[TASK]
Within the listing, how many lines hold the word "rewrite"? Give the number by itself.

*** Block opens ***

Lemma rest_backward s0 body l n s1 s2 ok s' : mapM (splice_inst request n_params) (bk_insts b) = Some body →
  drop n body = l → (n ≤ length (bk_insts b))%nat → mirrors s0 n s1 s2 → execs l s2 ok s' →
  ∃ c, rtc (step callee) (Running 0 n s1) c ∧ ended c ∧ spliced s0 (moved (md_return_value md)) c ok s'.
Proof.
  intros Hbody. apply mapM_Some in Hbody as HF. pose proof (Forall2_length _ _ _ HF) as Hlen.
  revert n s1 s2. induction l as [|i' l IH]; intros n s1 s2 Hl Hn Hm Hex.
  - apply (f_equal length) in Hl. rewrite length_drop in Hl. cbn in Hl. assert (n = length (bk_insts b)) as -> by lia.
    inversion Hex; subst. destruct Hm as [Hregs Hcaller Hp Hrest]. destruct (Hregs _ return_scope) as [[w Hw] Hmoved].
    exists (Returned w s1). split_and!; [| done | split_and!; try done; cbn; by rewrite Hmoved].
    eapply rtc_once, callee_return; [by apply lookup_ge_None | done |].
    by exists w.
  - assert (body !! n = Some i') as Hi'.
    { rewrite <-(Nat.add_0_r n), <-lookup_drop, Hl. done. }
    destruct (Forall2_lookup_r _ _ _ _ _ HF Hi') as (i & Hi & Hsp).
    destruct (splice_inst_at n i Hi) as (i2 & Hi2 & Hren). assert (i2 = i') as -> by congruence.
    destruct (mirror_step s0 n i i' s1 s2 Hi Hren Hm) as [_ Hbw].
    inversion Hex as [|? ? ? ? Hs|? ? ? w s2' ? ? Hs Hex']; subst; destruct (Hbw _ _ Hs) as (s1' & Hs1 & Hres).
    + destruct Hres as (Hp & Hrest & Hregs). exists (Failed s1'). split_and!; [| done | split_and!; try done].
      * eapply rtc_once, (callee_step n i); [done |]. by exists None, s1'.
      * intros a Ha. rewrite Hregs. by apply Hm.
    + destruct (IH (S n) s1' s2') as (c & Hr & He & Hsp'); [| by apply lookup_lt_Some in Hi; lia | done | done |].
      { rewrite <-Nat.add_1_r, <-drop_drop, Hl. done. }
      exists c. split_and!; [| done | done]. eapply rtc_l; [| done]. apply (callee_step n i); [done |]. by exists (Some w), s1'.
Qed.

*** Block closes ***

[EXPECTED ANSWER]
5